(* ===== verification/HashTable.v ===== *)
(** * The hash table of Jansson on its pointers ([src/deps/jansson/src/hashtable.c])

    All pairs of a table are nodes of one circular list, in which the pairs of a
    bucket are next to each other; a bucket points to the first and the last of
    them. [Jansson.v] reads a table as the list of its pairs and a bucket as a part
    of it; here are the link fields, the bucket array and the pair blocks
    themselves, allocation failures included. [HashRefine.v] proves that they
    implement that reading.

    A node is the list head of the table or the list field of a pair block;
    [container_of] is the identity on the latter. [json_decref] of a value adds it
    to a log. *)

From S2P Require Import Prelude NgxQueue QueueFamily Jansson.
Local Open Scope Z_scope.

Inductive list_t := HEnd | HPair (pair : positive).

#[global] Instance list_t_eq_dec : EqDecision list_t.
Proof. solve_decision. Defined.

#[global] Instance list_t_countable : Countable list_t :=
  inj_countable' (λ x, match x with HEnd => None | HPair p => Some p end)
                 (λ o, match o with None => HEnd | Some p => HPair p end) ltac:(by intros []).

Record pair_t (V : Type) := mkPair { p_hash : Z; p_value : V; p_serial : Z; p_key : string }.
Arguments mkPair {V} _ _ _ _.
Arguments p_hash {V} _.
Arguments p_value {V} _.
Arguments p_serial {V} _.
Arguments p_key {V} _.

Record bucket_t := mkBucket { b_first : list_t; b_last : list_t }.

(** [t_buckets] is [None] when the pointer is NULL or dangling; [t_next] is the next
    unused pair block. *)
Record table_t (V : Type) := mkHt {
  t_size : Z;
  t_buckets : option (list bucket_t);
  t_num_buckets : nat;
  t_links : qheap list_t;
  t_pairs : gmap positive (pair_t V);
  t_next : positive;
  t_decrefs : list V
}.
Arguments mkHt {V} _ _ _ _ _ _ _.
Arguments t_size {V} _.
Arguments t_buckets {V} _.
Arguments t_num_buckets {V} _.
Arguments t_links {V} _.
Arguments t_pairs {V} _.
Arguments t_next {V} _.
Arguments t_decrefs {V} _.

(** ** The list *)

Definition list_init (list : list_t) (H : qheap list_t) : exec (qheap list_t) :=
  H ← set_next list list H; set_prev list list H.

Definition list_insert (list node : list_t) (H : qheap list_t) : exec (qheap list_t) :=
  H ← set_next node list H;
  p ← get_prev list H;
  H ← set_prev node p H;
  p ← get_prev list H;
  H ← set_next p node H;
  set_prev list node H.

Definition list_remove (list : list_t) (H : qheap list_t) : exec (qheap list_t) :=
  p ← get_prev list H;
  n ← get_next list H;
  H ← set_next p n H;
  n ← get_next list H;
  p ← get_prev list H;
  set_prev n p H.

(** ** The buckets *)

Definition bucket_is_empty (bucket : bucket_t) : bool :=
  bool_decide (b_first bucket = HEnd) && bool_decide (b_first bucket = b_last bucket).

Definition get_bucket (bs : list bucket_t) (index : Z) : exec bucket_t :=
  match bs !! Z.to_nat index with Some b => Val b | None => UB end.

Definition insert_to_bucket (index : Z) (node : list_t) (H : qheap list_t) (bs : list bucket_t) :
    exec (qheap list_t * list bucket_t) :=
  bucket ← get_bucket bs index;
  if bucket_is_empty bucket then
    H ← list_insert HEnd node H;
    Val (H, <[Z.to_nat index := mkBucket node node]> bs)
  else
    H ← list_insert (b_first bucket) node H;
    Val (H, <[Z.to_nat index := mkBucket node (b_last bucket)]> bs).

(** The bucket after one of its nodes is taken out. *)
Definition leave_bucket (node : list_t) (bucket : bucket_t) (H : qheap list_t) : exec bucket_t :=
  if bool_decide (node = b_first bucket) && bool_decide (node = b_last bucket) then Val (mkBucket HEnd HEnd)
  else if bool_decide (node = b_first bucket) then
    next ← get_next node H; Val (mkBucket next (b_last bucket))
  else if bool_decide (node = b_last bucket) then
    prev ← get_prev node H; Val (mkBucket (b_first bucket) prev)
  else Val bucket.

Section Table.
Context {V : Type}.
Context (malloc : Z → bool).
Implicit Types (t : table_t V) (key : string) (value : V).

Definition sizeof_bucket : Z := 16.

(** [offsetof(pair_t, key)]. *)
Definition offsetof_key : Z := 40.

(** [primes[hashtable->num_buckets]]. *)
Definition num_buckets t : exec Z :=
  match primes !! t_num_buckets t with Some n => Val n | None => UB end.

Definition buckets t : exec (list bucket_t) :=
  match t_buckets t with Some bs => Val bs | None => UB end.

(** [list_to_pair]: the block of a node. *)
Definition list_to_pair t (list : list_t) : exec (positive * pair_t V) :=
  match list with
  | HEnd => UB
  | HPair p => match t_pairs t !! p with Some pr => Val (p, pr) | None => UB end
  end.

Definition pair_free (p : positive) t : table_t V :=
  mkHt (t_size t) (t_buckets t) (t_num_buckets t) (q_free (HPair p) (t_links t)) (delete p (t_pairs t)) (t_next t)
    (t_decrefs t).

Definition json_decref value t : table_t V :=
  mkHt (t_size t) (t_buckets t) (t_num_buckets t) (t_links t) (t_pairs t) (t_next t) (t_decrefs t ++ [value]).

Definition set_links (H : qheap list_t) t : table_t V :=
  mkHt (t_size t) (t_buckets t) (t_num_buckets t) H (t_pairs t) (t_next t) (t_decrefs t).

Definition set_buckets (bs : option (list bucket_t)) t : table_t V :=
  mkHt (t_size t) bs (t_num_buckets t) (t_links t) (t_pairs t) (t_next t) (t_decrefs t).

Definition set_size (n : Z) t : table_t V :=
  mkHt n (t_buckets t) (t_num_buckets t) (t_links t) (t_pairs t) (t_next t) (t_decrefs t).

Definition set_num_buckets (n : nat) t : table_t V :=
  mkHt (t_size t) (t_buckets t) n (t_links t) (t_pairs t) (t_next t) (t_decrefs t).

Definition set_pair (p : positive) (pr : pair_t V) t : table_t V :=
  mkHt (t_size t) (t_buckets t) (t_num_buckets t) (t_links t) (<[p := pr]> (t_pairs t)) (t_next t) (t_decrefs t).

(** A bound on the rounds of a loop over pairs. *)
Definition rounds t : nat := S (size (t_pairs t)).

Fixpoint find_loop (fuel : nat) t (list last : list_t) key (hash : Z) : exec (option positive) :=
  match fuel with
  | O => NoFuel
  | S fuel =>
      '(p, pr) ← list_to_pair t list;
      if (p_hash pr =? hash) && bool_decide (p_key pr = key) then Val (Some p)
      else if bool_decide (list = last) then Val None
      else list ← get_next list (t_links t); find_loop fuel t list last key hash
  end.

Definition hashtable_find_pair t (bucket : bucket_t) key (hash : Z) : exec (option positive) :=
  if bucket_is_empty bucket then Val None
  else find_loop (rounds t) t (b_first bucket) (b_last bucket) key hash.

Definition hashtable_do_del t key (hash : Z) : exec (table_t V * bool) :=
  n ← num_buckets t;
  let index := hash mod n in
  bs ← buckets t;
  bucket ← get_bucket bs index;
  pr ← hashtable_find_pair t bucket key hash;
  match pr with
  | None => Val (t, false)
  | Some p =>
      bucket ← leave_bucket (HPair p) bucket (t_links t);
      let t := set_buckets (Some (<[Z.to_nat index := bucket]> bs)) t in
      H ← list_remove (HPair p) (t_links t);
      let t := set_links H t in
      '(_, pr) ← list_to_pair t (HPair p);
      let t := pair_free p (json_decref (p_value pr) t) in
      Val (set_size (u64 (t_size t - 1)) t, true)
  end.

Fixpoint clear_loop (fuel : nat) (list : list_t) t : exec (table_t V) :=
  match fuel with
  | O => NoFuel
  | S fuel =>
      if bool_decide (list = HEnd) then Val t
      else
        next ← get_next list (t_links t);
        '(p, pr) ← list_to_pair t list;
        clear_loop fuel next (pair_free p (json_decref (p_value pr) t))
  end.

Definition hashtable_do_clear t : exec (table_t V) :=
  list ← get_next HEnd (t_links t);
  clear_loop (rounds t) list t.

(** Every bucket is [&hashtable->list]. *)
Definition empty_buckets (n : Z) : list bucket_t := replicate (Z.to_nat n) (mkBucket HEnd HEnd).

Fixpoint rehash_loop (fuel : nat) (new_size : Z) (list : list_t) t : exec (table_t V) :=
  match fuel with
  | O => NoFuel
  | S fuel =>
      if bool_decide (list = HEnd) then Val t
      else
        next ← get_next list (t_links t);
        '(_, pr) ← list_to_pair t list;
        bs ← buckets t;
        '(H, bs) ← insert_to_bucket (p_hash pr mod new_size) list (t_links t) bs;
        rehash_loop fuel new_size next (set_links H (set_buckets (Some bs) t))
  end.

(** [false] is the return value -1. *)
Definition hashtable_do_rehash t : exec (table_t V * bool) :=
  let t := set_num_buckets (S (t_num_buckets t)) (set_buckets None t) in
  new_size ← num_buckets t;
  if negb (malloc (new_size * sizeof_bucket)) then Val (t, false)
  else
    let t := set_buckets (Some (empty_buckets new_size)) t in
    list ← get_next HEnd (t_links t);
    H ← list_init HEnd (t_links t);
    t ← rehash_loop (rounds t) new_size list (set_links H t);
    Val (t, true).

(** ** The operations *)

(** [None] is the return value -1. *)
Definition hashtable_init : exec (option (table_t V)) :=
  let t := mkHt 0 None 0 (q_alloc HEnd (mkHeap ∅ ∅)) ∅ 1 [] in
  n ← num_buckets t;
  if negb (malloc (n * sizeof_bucket)) then Val None
  else
    H ← list_init HEnd (t_links t);
    Val (Some (set_links H (set_buckets (Some (empty_buckets n)) t))).

Definition hashtable_close t : exec (table_t V) :=
  t ← hashtable_do_clear t;
  Val (set_buckets None t).

(** A new pair block with its fields. *)
Definition new_pair (hash : Z) key (serial : Z) value t : positive * table_t V :=
  let p := t_next t in
  (p, mkHt (t_size t) (t_buckets t) (t_num_buckets t) (q_alloc (HPair p) (t_links t))
        (<[p := mkPair hash value serial key]> (t_pairs t)) (Pos.succ p) (t_decrefs t)).

(** [hashtable_set] after the rehash. *)
Definition hashtable_store t key (serial : Z) value : exec (table_t V * bool) :=
  let hash := hash_str key in
  n ← num_buckets t;
  let index := hash mod n in
  bs ← buckets t;
  bucket ← get_bucket bs index;
  pr ← hashtable_find_pair t bucket key hash;
  match pr with
  | Some p =>
      '(_, pr) ← list_to_pair t (HPair p);
      let t := json_decref (p_value pr) t in
      Val (set_pair p (mkPair (p_hash pr) value (p_serial pr) (p_key pr)) t, true)
  | None =>
      if negb (malloc (offsetof_key + zlen (bytes_of key) + 1)) then Val (t, false)
      else
        let '(p, t) := new_pair hash key serial value t in
        H ← list_init (HPair p) (t_links t);
        '(H, bs) ← insert_to_bucket index (HPair p) H bs;
        let t := set_links H (set_buckets (Some bs) t) in
        Val (set_size (u64 (t_size t + 1)) t, true)
  end.

Definition hashtable_set t key (serial : Z) value : exec (table_t V * bool) :=
  n ← num_buckets t;
  '(t, ok) ← (if t_size t >=? n then hashtable_do_rehash t else Val (t, true));
  if negb ok then Val (t, false) else hashtable_store t key serial value.

Definition hashtable_get t key : exec (option V) :=
  let hash := hash_str key in
  n ← num_buckets t;
  bs ← buckets t;
  bucket ← get_bucket bs (hash mod n);
  pr ← hashtable_find_pair t bucket key hash;
  match pr with
  | None => Val None
  | Some p => '(_, pr) ← list_to_pair t (HPair p); Val (Some (p_value pr))
  end.

Definition hashtable_del t key : exec (table_t V * bool) := hashtable_do_del t key (hash_str key).

Definition hashtable_clear t : exec (table_t V) :=
  t ← hashtable_do_clear t;
  n ← num_buckets t;
  let t := set_buckets (Some (empty_buckets n)) t in
  H ← list_init HEnd (t_links t);
  Val (set_size 0 (set_links H t)).

(** ** Iteration *)

Definition hashtable_iter_next t (iter : list_t) : exec (option list_t) :=
  next ← get_next iter (t_links t);
  if bool_decide (next = HEnd) then Val None else Val (Some next).

Definition hashtable_iter t : exec (option list_t) := hashtable_iter_next t HEnd.

Definition hashtable_iter_at t key : exec (option list_t) :=
  let hash := hash_str key in
  n ← num_buckets t;
  bs ← buckets t;
  bucket ← get_bucket bs (hash mod n);
  pr ← hashtable_find_pair t bucket key hash;
  Val (option_map HPair pr).

Definition hashtable_iter_key t (iter : list_t) : exec string :=
  '(_, pr) ← list_to_pair t iter; Val (p_key pr).

Definition hashtable_iter_serial t (iter : list_t) : exec Z :=
  '(_, pr) ← list_to_pair t iter; Val (p_serial pr).

Definition hashtable_iter_value t (iter : list_t) : exec V :=
  '(_, pr) ← list_to_pair t iter; Val (p_value pr).

Definition hashtable_iter_set t (iter : list_t) value : exec (table_t V) :=
  '(p, pr) ← list_to_pair t iter;
  let t := json_decref (p_value pr) t in
  Val (set_pair p (mkPair (p_hash pr) value (p_serial pr) (p_key pr)) t).

(** The pairs met by [json_object_foreach]. *)
Fixpoint iter_pairs (fuel : nat) t (iter : option list_t) : exec (list (string * V)) :=
  match fuel, iter with
  | _, None => Val []
  | O, _ => NoFuel
  | S fuel, Some iter =>
      key ← hashtable_iter_key t iter;
      value ← hashtable_iter_value t iter;
      next ← hashtable_iter_next t iter;
      rest ← iter_pairs fuel t next;
      Val ((key, value) :: rest)
  end.

Definition all_pairs t : exec (list (string * V)) :=
  iter ← hashtable_iter t;
  iter_pairs (rounds t) t iter.
End Table.

(** ** Calls *)

Inductive ht_call (V : Type) :=
| HtGet (key : string)
| HtSet (key : string) (serial : Z) (value : V)
| HtDel (key : string)
| HtClear
| HtPairs.
Arguments HtGet {V} _.
Arguments HtSet {V} _ _ _.
Arguments HtDel {V} _.
Arguments HtClear {V}.
Arguments HtPairs {V}.

Inductive ht_result (V : Type) :=
| RGot (value : option V)
| RDone (ok : bool)
| RPairs (pairs : list (string * V)).
Arguments RGot {V} _.
Arguments RDone {V} _.
Arguments RPairs {V} _.

Section Calls.
Context {V : Type}.
Context (malloc : Z → bool).

Definition ht_step (c : ht_call V) (t : table_t V) : exec (table_t V * ht_result V) :=
  match c with
  | HtGet key => v ← hashtable_get t key; Val (t, RGot v)
  | HtSet key serial value => '(t, ok) ← hashtable_set malloc t key serial value; Val (t, RDone ok)
  | HtDel key => '(t, ok) ← hashtable_del t key; Val (t, RDone ok)
  | HtClear => t ← hashtable_clear t; Val (t, RDone true)
  | HtPairs => l ← all_pairs t; Val (t, RPairs l)
  end.

Fixpoint ht_run (cs : list (ht_call V)) (t : table_t V) : exec (table_t V * list (ht_result V)) :=
  match cs with
  | [] => Val (t, [])
  | c :: cs =>
      '(t, r) ← ht_step c t;
      '(t, rs) ← ht_run cs t;
      Val (t, r :: rs)
  end.

(** The same calls on the table of [Jansson.v]. *)
Definition ht_step_spec (c : ht_call V) (h : hashtable_t V) : hashtable_t V * ht_result V :=
  match c with
  | HtGet key => (h, RGot (Jansson.hashtable_get h key))
  | HtSet key _ value => (Jansson.hashtable_set h key value, RDone true)
  | HtDel key =>
      match Jansson.hashtable_del h key with
      | Some h' => (h', RDone true)
      | None => (h, RDone false)
      end
  | HtClear => (Jansson.hashtable_clear h, RDone true)
  | HtPairs => (h, RPairs (ht_list h))
  end.

Fixpoint ht_run_spec (cs : list (ht_call V)) (h : hashtable_t V) : hashtable_t V * list (ht_result V) :=
  match cs with
  | [] => (h, [])
  | c :: cs =>
      let '(h, r) := ht_step_spec c h in
      let '(h, rs) := ht_run_spec cs h in
      (h, r :: rs)
  end.

(** The values the calls hand to the table. *)
Definition stored (cs : list (ht_call V)) : list V :=
  omap (λ c, match c with HtSet _ _ value => Some value | _ => None end) cs.
End Calls.

Example ht_example :
  let sets := map (λ i, HtSet (pretty i) (Z.of_N i) i) [1; 2; 3; 4; 5; 6; 11; 12; 13; 14; 15; 16; 17; 18]%N in
  let cs := sets ++ [HtPairs; HtGet "5"; HtDel "5"; HtGet "5"; HtSet "6" 20 60%N; HtDel "x"; HtPairs; HtClear; HtPairs; HtSet "1" 1 1%N; HtPairs] in
  (t ← hashtable_init (λ _, true); match t with Some t => '(_, r) ← ht_run (λ _, true) cs t; Val r | None => UB end) =
  Val (snd (ht_run_spec cs Jansson.hashtable_init)).
Proof. vm_compute. done. Qed.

◆ Exercise goal
In your reply, restate exactly the lines from the start of the records above through the line holding "A node is the", including both, and nothing else.

◆ Completed task
(* ===== verification/HashTable.v ===== *)
(** * The hash table of Jansson on its pointers ([src/deps/jansson/src/hashtable.c])

    All pairs of a table are nodes of one circular list, in which the pairs of a
    bucket are next to each other; a bucket points to the first and the last of
    them. [Jansson.v] reads a table as the list of its pairs and a bucket as a part
    of it; here are the link fields, the bucket array and the pair blocks
    themselves, allocation failures included. [HashRefine.v] proves that they
    implement that reading.

    A node is the list head of the table or the list field of a pair block;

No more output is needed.